Instructions for the task
Within the listing below, the lines to output run from the one containing "let user_buf := u64 (server_ipc_msg + cap_slots_offset" through the one containing "(if negb (cap_num =? 0) then ipc_send_cap_to_client"; copy them exactly and nothing else.
Content starts
(** [switch_to_thread(target); eret_to_thread(switch_context())] *)
Definition switch_and_eret (me target : Z) : MI unit :=
  on_sch (Sched.switch_to_thread me target) ;; on_sch (Sched.eret_to_thread PLAT_CPU_NUM me).

(** ** Registration *)

Definition register_server (me server ipc_routine register_thread_cap : Z) : MI Z :=
  BUG_ON (server =? 0) ;;
  old <- config_of server ;;
  BUG_ON (negb (old =? 0)) ;;
  config <- kmalloc_used SIZEOF_SERVER_CONFIG ;;
  g <- current_cap_group me ;;
  register_cb_thread <- obj_get g (s32 register_thread_cap) TYPE_THREAD ;;
  BUG_ON (register_cb_thread =? 0) ;;
  on_ext (modify (with_server config (mk_server register_cb_thread ipc_routine))) ;;
  register_cb_config <- kmalloc_used SIZEOF_REGISTER_CB_CONFIG ;;
  on_ext (modify (with_config register_cb_thread register_cb_config)) ;;
  ip <- on_sch (Sched.arch_get_thread_next_ip register_cb_thread) ;;
  sp <- on_sch (Sched.arch_get_thread_stack register_cb_thread) ;;
  on_ext (modify (with_register_cb register_cb_config (mk_register_cb false ip sp garbage garbage garbage))) ;;
  obj_put register_cb_thread ;;
  on_ext (modify (with_config server config)) ;;
  ret 0.

(** The errors are [inl]. *)
Definition client_connection (me client server shm_cap_client shm_addr_client : Z) : MI (Z + client_connection_result) :=
  BUG_ON ((client =? 0) || (server =? 0)) ;;
  g <- current_cap_group me ;;
  pmo <- obj_get g shm_cap_client TYPE_PMO ;;
  BUG_ON (pmo =? 0) ;;
  sg <- group_of server ;;
  shm_cap_server <- cap_copy oob g sg shm_cap_client false 0 ;;
  conn <- obj_alloc TYPE_CONNECTION SIZEOF_CONNECTION ;;
  if conn =? 0 then obj_put pmo ;; ret (inl (- ENOMEM))
  else
    on_ext (modify (with_conn conn (mk_conn 0 0 0 0 (mk_conn_shm 0 0 0)))) ;;
    conn_cap <- cap_alloc oob g conn 0 ;;
    if conn_cap <? 0 then obj_free obj_deinit conn ;; obj_put pmo ;; ret (inl conn_cap)
    else
      server_conn_cap <- cap_copy oob g sg conn_cap false 0 ;;
      if server_conn_cap <? 0 then obj_free obj_deinit conn ;; obj_put pmo ;; ret (inl server_conn_cap)
      else
        cg <- Capability.group_at g ;;
        o <- on_ms (Memory.pmo_of pmo) ;;
        upd_conn conn (λ c, mk_conn client 0 (Capability.badge cg) (user_ipc_msg c)
          (mk_conn_shm shm_addr_client (server_shm_uaddr (shm c)) (VmRegion.p_size o))) ;;
        ret (inr (mk_result conn_cap server_conn_cap shm_cap_server conn)).

(** ** Calls *)

Definition grab_ipc_lock (conn : Z) : MI Z :=
  c <- conn_at conn ;;
  let target := server_handler_thread c in
  handler_config <- config_of target ;;
  h <- handler_at handler_config ;;
  if ipc_lock h then ret (- EAGAIN)
  else
    upd_handler handler_config (with_ipc_lock true) ;;
    wait_stack target ;;
    ret 0.

Definition thread_migrate_to_server (me conn arg : Z) : MI unit :=
  c <- conn_at conn ;;
  let target := server_handler_thread c in
  handler_config <- config_of target ;;
  upd_handler handler_config (with_active_conn conn) ;;
  cur <- current_thread me ;;
  upd_conn conn (with_client cur) ;;
  on_sch (Sched.upd_ctx cur (Sched.with_state TS_WAITING)) ;;
  cc <- on_sch (Sched.ctx_of cur) ;;
  on_sch (Sched.upd_ctx target (with_sc (Sched.sc cc) (Sched.budget cc))) ;;
  h <- handler_at handler_config ;;
  on_sch (Sched.arch_set_thread_stack target (ipc_routine_stack h)) ;;
  on_sch (Sched.arch_set_thread_next_ip target (ipc_routine_entry h)) ;;
  on_sch (Sched.arch_set_thread_arg target arg) ;;
  on_sch (Sched.arch_set_thread_badge_arg target (client_badge c)) ;;
  obj_put conn ;;
  switch_and_eret me target ;;
  halt.

Definition thread_migrate_to_client (me client ret_value : Z) : MI unit :=
  on_sch (Sched.arch_set_thread_return client ret_value) ;;
  switch_and_eret me client ;;
  halt.

(** ** System calls *)

Definition sys_register_server (me ipc_routine register_thread_cap : Z) : MI Z :=
  t <- current_thread me ;; register_server me t ipc_routine register_thread_cap.

(** The registration proper, with the lock of the registration thread held;
    [config] is what the user has at [shm_config_ptr]. *)
Definition connect (me client server server_config cb_thread cb_config shm_config_ptr : Z) (config : client_shm_config) : MI Z :=
  shm_config <- copy_from_user shm_config_ptr config ;;
  r <- on_ms (Memory.map_pmo_in_current_cap_group me (shm_cap shm_config) (shm_addr shm_config) (Z.lor VMR_READ VMR_WRITE)) ;;
  BUG_ON (negb (r =? 0)) ;;
  res <- client_connection me client server (shm_cap shm_config) (shm_addr shm_config) ;;
  match res with
  | inl _ => halt
  | inr res =>
      upd_register_cb cb_config (with_conn_caps res) ;;
      on_sch (Sched.upd_ctx client (Sched.with_state TS_WAITING)) ;;
      sc <- server_at server_config ;;
      cb <- register_cb_at cb_config ;;
      on_sch (Sched.arch_set_thread_arg cb_thread (declared_ipc_routine_entry sc)) ;;
      on_sch (Sched.arch_set_thread_stack cb_thread (register_cb_stack cb)) ;;
      on_sch (Sched.arch_set_thread_next_ip cb_thread (register_cb_entry cb)) ;;
      obj_put server ;;
      cc <- on_sch (Sched.ctx_of client) ;;
      on_sch (Sched.upd_ctx cb_thread (with_sc (Sched.sc cc) (Sched.budget cc))) ;;
      switch_and_eret me cb_thread ;;
      halt
  end.

(** Also a NULL [server] is given back on failure. *)
Definition sys_register_client (me server_cap shm_config_ptr : Z) (config : client_shm_config) : MI Z :=
  client <- current_thread me ;;
  g <- current_cap_group me ;;
  server <- obj_get g (s32 server_cap) TYPE_THREAD ;;
  if server =? 0 then obj_put server ;; ret (- ECAPBILITY)
  else
    server_config <- config_of server ;;
    if server_config =? 0 then obj_put server ;; ret (- EAGAIN)
    else
      sc <- server_at server_config ;;
      let cb_thread := register_cb_thread sc in
      cb_config <- config_of cb_thread ;;
      cb <- register_cb_at cb_config ;;
      if register_lock cb then obj_put server ;; ret (- EAGAIN)
      else
        upd_register_cb cb_config (with_register_lock true) ;;
        wait_stack cb_thread ;;
        connect me client server server_config cb_thread cb_config shm_config_ptr config.

(** The loop of [ipc_send_cap] over the buffer; [dest_cap] is unsigned, so the
    test for an error never holds.  The result is the buffer so far, and whether
    the loop stopped. *)
Fixpoint send_caps (g target_group : Z) (caps : list Z) : MI (list Z * bool) :=
  match caps with
  | [] => ret ([], false)
  | cap :: caps' =>
      r <- cap_copy oob g target_group (s32 cap) false 0 ;;
      let dest_cap := u64 r in
      if dest_cap <? 0 then ret ([], true)
      else
        rest <- send_caps g target_group caps' ;;
        ret (dest_cap :: rest.1, rest.2)
  end.
Fixpoint free_caps (target_group : Z) (caps : list Z) : MI unit :=
  match caps with
  | [] => ret tt
  | cap :: caps' => free_caps target_group caps' ;; cap_free obj_deinit target_group (s32 cap) ;; ret tt
  end.

Definition ipc_send_cap (me conn ipc_msg cap_num : Z) (msg : message) : MI Z :=
  if cap_num =? 0 then ret 0
  else if MAX_CAP_TRANSFER <=? cap_num then ret (- EINVAL)
  else
    offset <- copy_from_user (u64 (ipc_msg + CAP_SLOTS_OFFSET)) (cap_slots_offset msg) ;;
    cap_buf <- Capability.on_al (al_alloc (8 * cap_num)) ;;
    if cap_buf =? 0 then ret (- ENOMEM)
    else
      let user_buf := u64 (ipc_msg + offset) in
      caps <- copy_from_user user_buf (map (cap_slots msg) (seq 0 (Z.to_nat cap_num))) ;;
      g <- current_cap_group me ;;
      c <- conn_at conn ;;
      tg <- group_of (server_handler_thread c) ;;
      sent <- send_caps g tg caps ;;
      if sent.2 then
        free_caps tg sent.1 ;; Capability.on_al (al_free cap_buf) ;; ret 0
      else
        copy_to_user user_buf (on_ms (Memory.log (ToUser user_buf sent.1))) ;;
        Capability.on_al (al_free cap_buf) ;;
        ret 0.

(** The server's address of a message at [msg] in the client. *)
Definition msg_in_server (c : ipc_connection) (msg : Z) : Z := u64 (msg - client_shm_uaddr (shm c) + server_shm_uaddr (shm c)).

(** [cap_slots_offset] is read twice, from memory the client and the server share:
    [again] is what the second read finds. *)
Definition ipc_send_cap_to_client (me conn cap_num : Z) (msg : message) (again : Z) : MI unit :=
  c <- conn_at conn ;;
  let server_ipc_msg := msg_in_server c (user_ipc_msg c) in
  if cap_num =? 1 then
    let user_buf := u64 (server_ipc_msg + cap_slots_offset msg) in
    ret_cap <- copy_from_user user_buf (s32 (cap_slots msg 0)) ;;
    g <- current_cap_group me ;;
    cg <- group_of (current_client_thread c) ;;
    ret_cap <- cap_copy oob g cg ret_cap false 0 ;;
    BUG_ON (ret_cap <? 0) ;;
    let user_buf := u64 (server_ipc_msg + again) in
    copy_to_user user_buf (on_ms (Memory.log (ToUser user_buf [ret_cap]))) ;;
    ret tt
  else ret tt.

Definition sys_ipc_call (me conn_cap ipc_msg_in_client cap_num : Z) (msg : message) : MI Z :=
  g <- current_cap_group me ;;
  conn <- obj_get g (s32 conn_cap) TYPE_CONNECTION ;;
  BUG_ON (conn =? 0) ;;
  r <- grab_ipc_lock conn ;;
  if negb (r =? 0) then obj_put conn ;; ret r
  else
    (if ipc_msg_in_client =? 0 then thread_migrate_to_server me conn 0 ;; halt else ret tt) ;;
    r <- (if negb (cap_num =? 0) then ipc_send_cap me conn ipc_msg_in_client cap_num msg else ret 0) ;;
    if r <? 0 then obj_put conn ;; ret r
    else
      upd_conn conn (with_msg ipc_msg_in_client) ;;
      c <- conn_at conn ;;
      thread_migrate_to_server me conn (msg_in_server c ipc_msg_in_client) ;;
      halt.

Definition sys_ipc_return (me retval cap_num : Z) (msg : message) (again : Z) : MI unit :=
  cur <- current_thread me ;;
  handler_config <- config_of cur ;;
  h <- handler_at handler_config ;;
  let conn := active_conn h in
  BUG_ON (conn =? 0) ;;
  upd_handler handler_config (with_active_conn 0) ;;
  c <- conn_at conn ;;
  let client := current_client_thread c in
  (if negb (cap_num =? 0) then ipc_send_cap_to_client me conn cap_num msg again else ret tt) ;;
  upd_handler handler_config (with_ipc_lock false) ;;
  thread_migrate_to_client me client retval ;;
  halt.

Definition sys_ipc_register_cb_return (me server_handler_thread_cap server_shm_addr : Z) : MI unit :=
  cur <- current_thread me ;;
  config <- config_of cur ;;
  g <- current_cap_group me ;;
  cb <- register_cb_at config ;;
  conn <- obj_get g (conn_cap_in_server cb) TYPE_CONNECTION ;;
  BUG_ON (conn =? 0) ;;
  c <- conn_at conn ;;
  let client_thread := current_client_thread c in
  on_sch (Sched.arch_set_thread_return client_thread (u64 (conn_cap_in_client cb))) ;;
  handler <- obj_get g (s32 server_handler_thread_cap) TYPE_THREAD ;;
  BUG_ON (handler =? 0) ;;
  handler_config <- kmalloc_used SIZEOF_HANDLER_CONFIG ;;
  on_ext (modify (with_config handler handler_config)) ;;
  ip <- on_sch (Sched.arch_get_thread_next_ip handler) ;;
  sp <- on_sch (Sched.arch_get_thread_stack handler) ;;
  on_ext (modify (with_handler handler_config (mk_handler false ip sp garbage))) ;;
  obj_put handler ;;
  cb <- register_cb_at config ;;
  r <- on_ms (Memory.map_pmo_in_current_cap_group me (shm_cap_in_server cb) server_shm_addr (Z.lor VMR_READ VMR_WRITE)) ;;
  BUG_ON (negb (r =? 0)) ;;
  upd_conn conn (λ c, mk_conn 0 handler (client_badge c) (user_ipc_msg c)
    (mk_conn_shm (client_shm_uaddr (shm c)) server_shm_addr (shm_size (shm c)))) ;;
  obj_put conn ;;
  upd_register_cb config (with_register_lock false) ;;
  switch_and_eret me client_thread.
Content ends
The answer
    let user_buf := u64 (server_ipc_msg + cap_slots_offset msg) in
    ret_cap <- copy_from_user user_buf (s32 (cap_slots msg 0)) ;;
    g <- current_cap_group me ;;
    cg <- group_of (current_client_thread c) ;;
    ret_cap <- cap_copy oob g cg ret_cap false 0 ;;
    BUG_ON (ret_cap <? 0) ;;
    let user_buf := u64 (server_ipc_msg + again) in
    copy_to_user user_buf (on_ms (Memory.log (ToUser user_buf [ret_cap]))) ;;
    ret tt
  else ret tt.

Definition sys_ipc_call (me conn_cap ipc_msg_in_client cap_num : Z) (msg : message) : MI Z :=
  g <- current_cap_group me ;;
  conn <- obj_get g (s32 conn_cap) TYPE_CONNECTION ;;
  BUG_ON (conn =? 0) ;;
  r <- grab_ipc_lock conn ;;
  if negb (r =? 0) then obj_put conn ;; ret r
  else
    (if ipc_msg_in_client =? 0 then thread_migrate_to_server me conn 0 ;; halt else ret tt) ;;
    r <- (if negb (cap_num =? 0) then ipc_send_cap me conn ipc_msg_in_client cap_num msg else ret 0) ;;
    if r <? 0 then obj_put conn ;; ret r
    else
      upd_conn conn (with_msg ipc_msg_in_client) ;;
      c <- conn_at conn ;;
      thread_migrate_to_server me conn (msg_in_server c ipc_msg_in_client) ;;
      halt.

Definition sys_ipc_return (me retval cap_num : Z) (msg : message) (again : Z) : MI unit :=
  cur <- current_thread me ;;
  handler_config <- config_of cur ;;
  h <- handler_at handler_config ;;
  let conn := active_conn h in
  BUG_ON (conn =? 0) ;;
  upd_handler handler_config (with_active_conn 0) ;;
  c <- conn_at conn ;;
  let client := current_client_thread c in
  (if negb (cap_num =? 0) then ipc_send_cap_to_client me conn cap_num msg again else ret tt) ;;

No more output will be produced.